In a written statement, the council said it wants Episcopal leadership severely disciplined and urged to reverse their "unbiblical and schismatic actions." It called on representatives of 600 churches present to "redirect our financial resources" to only those churches and missions that agree with their stance on the Bible's view of homosexuality.

The meeting concluded Thursday with stinging rebukes of presiding Bishop Frank Griswold, who voted to affirm openly gay New Hampshire Bishop-elect V. Gene Robinson, and to accept blessings for gay unions.

The AAC and several African bishops say they reject these "ungodly" doctrines; they will not share the church with any bishop "hell bent on this direction," said Bishop Robert Duncan of Pittsburgh.

Griswold issued a statement Thursday telling the conservatives that all Episcopalians are "bound together by baptism" and that their "inflammatory rhetoric" was tearing the church apart.

"Division and splintering ... are not the spirit which gives life to our church," he said.

The crowd whistled cheers as Florida Bishop Stephen Jacko read a letter to Griswold accusing him of "abuse of office."

The Anglican Communion has 77 million members worldwide.
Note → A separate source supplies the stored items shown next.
(* ===== verification/Args.v ===== *)
(** The command line of the client: [parse_args] and [parse_role_list] of
    [src/c/bin/client.c], and [strtoull] of the C library.

    A C string is the list of its bytes before the terminating zero; [argv] is the
    list of the arguments, the program's name first.  [strtoull] is the function of
    the C standard (7.22.1.4) with base 10 in the C locale. *)
From S2P Require Export Errors.

(** ** Numerals *)

(** [isspace] *)
Definition isspace (c : byte) : bool := bool_decide (c ∈ [Byte.x20; Byte.x09; Byte.x0a; Byte.x0b; Byte.x0c; Byte.x0d]).

Definition digit_of (c : byte) : option Z :=
  let v := (b2z c - 48)%Z in if (0 <=? v)%Z && (v <=? 9)%Z then Some v else None.

Fixpoint skip_spaces (p : bytes) : nat :=
  match p with c :: p => if isspace c then S (skip_spaces p) else 0 | [] => 0 end.

(** The digits at the start, as a number, and how many there are. *)
Fixpoint read_digits (v : Z) (n : nat) (p : bytes) : Z * nat :=
  match p with
  | c :: p' => match digit_of c with Some d => read_digits (10 * v + d) (S n) p' | None => (v, n) end
  | [] => (v, n)
  end.

Definition ULLONG_MAX : Z := 18446744073709551615.

(** [strtoull(p, &end, 10)]: the value and [end - p]. *)
Definition strtoull (p : bytes) : Z * nat :=
  let spaces := skip_spaces p in
  let p := drop spaces p in
  let sign := match p with c :: _ => bool_decide (c ∈ [Byte.x2b; Byte.x2d]) | [] => false end in
  let negative := match p with c :: _ => bool_decide (c = Byte.x2d) | [] => false end in
  let '(v, n) := read_digits 0 0 (if sign then drop 1 p else p) in
  if n =? 0 then (0%Z, 0)
  else (if (ULLONG_MAX <? v)%Z then ULLONG_MAX else if negative then u64 (- v) else v,
        spaces + (if sign then 1 else 0) + n).

(** [return -1] and [exit(0)]. *)
Inductive stop := Refused | Helped.

(** [strcmp(k, name) == 0] *)
Definition is_opt (k : bytes) (name : String.string) : bool := memeq k (str_bytes name).

(** ** The loop over [argv]

    [for (int i = 1; i < argc; ++i)] over options with a value [argv[++i]] and options
    without one, for the two programs. *)
Section loop.
Context {S : Type} (takes_value : bytes → bool) (option_value : bytes → bytes → M stop S unit)
  (option_flag : bytes → M stop S unit).

Fixpoint option_loop (l : list bytes) : M stop S unit :=
  match l with
  | [] => mret tt
  | k :: l =>
      if takes_value k then
        match l with
        | v :: l => option_value k v;; option_loop l
        | [] => fail Refused
        end
      else option_flag k;; option_loop l
  end.

(** The options [l] have the effect [f], whatever comes after. *)
Definition reads (l : list bytes) (f : S → S) : Prop := ∀ rest a, option_loop (l ++ rest) a = option_loop rest (f a).

Lemma reads_app l1 l2 f1 f2 : reads l1 f1 → reads l2 f2 → reads (l1 ++ l2) (λ a, f2 (f1 a)).
Proof. intros H1 H2 rest a. by rewrite <- app_assoc, H1, H2. Qed.

Lemma option_loop_safe (I : S → Prop) l :
  (∀ k v, triple I (option_value k v) (λ _, True)) → (∀ k, triple I (option_flag k) (λ _, True)) →
  triple I (option_loop l) (λ _, True).
Proof.
  intros Hv Hf. assert (∀ n l, length l ≤ n → triple I (option_loop l) (λ _, True)) as H; [|by eapply H].
  clear l. induction n as [|n IH]; intros [|k l] Hl; [by apply triple_ret|cbn in Hl; lia|by apply triple_ret|].
  cbn [option_loop]. cbn in Hl. destruct (takes_value k).
  - destruct l as [|v l]; [apply triple_fail|]. cbn in Hl. eapply triple_bind; [apply Hv|]. intros _ _. apply IH. lia.
  - eapply triple_bind; [apply Hf|]. intros _ _. apply IH. lia.
Qed.
End loop.

(** ** The arguments *)
Inductive transport_kind_t := TRANSPORT_UDP | TRANSPORT_TCP.

#[export] Instance transport_kind_eq_dec : EqDecision transport_kind_t.
Proof. solve_decision. Defined.

Record args_t := {
  a_server : ptr bytes;
  a_transport : transport_kind_t;
  a_state_dir_p : ptr bytes;
  a_do_setup : bool;
  a_allow_tofu : bool;
  a_role : Z;
  a_allowed_v : list Z;
  a_n_allowed : nat;
  a_pairing_token : ptr bytes
}.

(** [a->state_dir], which [parse_args] leaves non-null. *)
Definition a_state_dir (a : args_t) : bytes := default [] (a_state_dir_p a).
(* ===== verification/Wire.v ===== *)
(** The framing layer: [src/c/include/auth/wire.h] and [src/c/src/wire/wire.c].

    The 24-byte header, packet construction and parsing, the error packet, the
    TLV codec, HELLO and negotiation.  Encoders act on the caller's buffer and
    return the number of bytes written; decoders read the caller's buffer.
    [wire_header], [wire_tlv] and [wire_hello] are the abstract byte layouts the
    encoders and decoders are proved against. *)
From S2P Require Export Errors.

(** ** Packet types, flags, TLV tags *)
Definition AUTH_PKT_SETUP_1 : byte := u8 0x11.
Definition AUTH_PKT_SETUP_2 : byte := u8 0x12.
Definition AUTH_PKT_SETUP_3 : byte := u8 0x13.
Definition AUTH_PKT_SETUP_ACK : byte := u8 0x14.
Definition AUTH_PKT_AUTH_1 : byte := u8 0x21.
Definition AUTH_PKT_AUTH_2 : byte := u8 0x22.
Definition AUTH_PKT_AUTH_3 : byte := u8 0x23.
Definition AUTH_PKT_AUTH_ACK : byte := u8 0x24.
Definition AUTH_PKT_ERROR : byte := u8 0x7f.
Definition AUTH_FLAG_NONE : Z := 0.
Definition AUTH_FLAG_RETRANSMIT : Z := 1.
Definition AUTH_TLV_MIN_VERSION : Z := 0x0001.
Definition AUTH_TLV_MTU_HINT : Z := 0x0004.
Definition AUTH_TLV_VENDOR_ID : Z := 0x0100.
Definition AUTH_TLV_DEVICE_MODEL : Z := 0x0101.

(** ** Header *)
Record auth_header_t := {
  hdr_version : byte;
  hdr_pkt_type : byte;
  hdr_flags : Z;
  hdr_session_id : bytes;
  hdr_seq : Z
}.

Definition header_wf (h : auth_header_t) : Prop :=
  is_u16 (hdr_flags h) ∧ length (hdr_session_id h) = AUTH_SESSION_ID_LEN ∧
  is_u32 (hdr_seq h).

Definition wire_header (h : auth_header_t) : bytes :=
  [hdr_version h; hdr_pkt_type h] ++ store_le 2 (hdr_flags h) ++
  hdr_session_id h ++ store_le 4 (hdr_seq h).

Definition auth_header_encode (hdr : ptr auth_header_t) : M auth_err_t bytes nat :=
  h ← deref hdr AUTH_ERR_INVALID_ARGUMENT;
  buf ← get;
  require (AUTH_HEADER_LEN <=? length buf) AUTH_ERR_BUFFER_TOO_SMALL;;
  store_at 0 [hdr_version h];;
  store_at 1 [hdr_pkt_type h];;
  store_at 2 [u8 (Z.land (hdr_flags h) 0xff)];;
  store_at 3 [u8 (Z.land (Z.shiftr (hdr_flags h) 8) 0xff)];;
  store_at 4 (hdr_session_id h);;
  store_at 20 [u8 (Z.land (hdr_seq h) 0xff)];;
  store_at 21 [u8 (Z.land (Z.shiftr (hdr_seq h) 8) 0xff)];;
  store_at 22 [u8 (Z.land (Z.shiftr (hdr_seq h) 16) 0xff)];;
  store_at 23 [u8 (Z.land (Z.shiftr (hdr_seq h) 24) 0xff)];;
  mret AUTH_HEADER_LEN.

(** Returns the header and the payload [buf + 24]. *)
Definition auth_header_decode (buf : ptr bytes) :
    outcome auth_err_t (auth_header_t * bytes) :=
  buf ← nonnull buf AUTH_ERR_INVALID_ARGUMENT;
  _ ← check (AUTH_HEADER_LEN <=? length buf) AUTH_ERR_PAYLOAD_TOO_SHORT;
  version ← load8 buf 0;
  pkt_type ← load8 buf 1;
  flags ← load_u16_le buf 2;
  session_id ← loadn buf 4 AUTH_SESSION_ID_LEN;
  s0 ← load8 buf 20;
  s1 ← load8 buf 21;
  s2 ← load8 buf 22;
  s3 ← load8 buf 23;
  let seq := Z.lor (Z.lor (Z.lor (b2z s0) (u32 (Z.shiftl (b2z s1) 8)))
                          (u32 (Z.shiftl (b2z s2) 16)))
                   (u32 (Z.shiftl (b2z s3) 24)) in
  let hdr := {| hdr_version := version; hdr_pkt_type := pkt_type; hdr_flags := flags;
                hdr_session_id := session_id; hdr_seq := seq |} in
  _ ← check (AUTH_MIN_SUPPORTED_VERSION <=? b2z version)%Z AUTH_ERR_UNSUPPORTED_VERSION;
  payload ← loadn buf AUTH_HEADER_LEN (length buf - AUTH_HEADER_LEN);
  mret (hdr, payload).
There are 2.4 million Episcopalians in the USA; more than 40 million Anglicans live in Africa.

Archbishop of Canterbury Rowan Williams, the head the Anglican Communion, has called the 38 leaders of national and regional Anglican churches, including

Griswold, to a special meeting next week to deal with the U.S. issue.

The U.S. conservatives will not have a seat at the meeting, but they are sending their position statement, signed by 2,500 people at the Dallas rally, to the meeting through sympathetic African bishops.

Duncan said Thursday if Williams and the Communion fail to acknowledge the conservatives, they would form a new group and leave behind "a devastated Episcopal Church.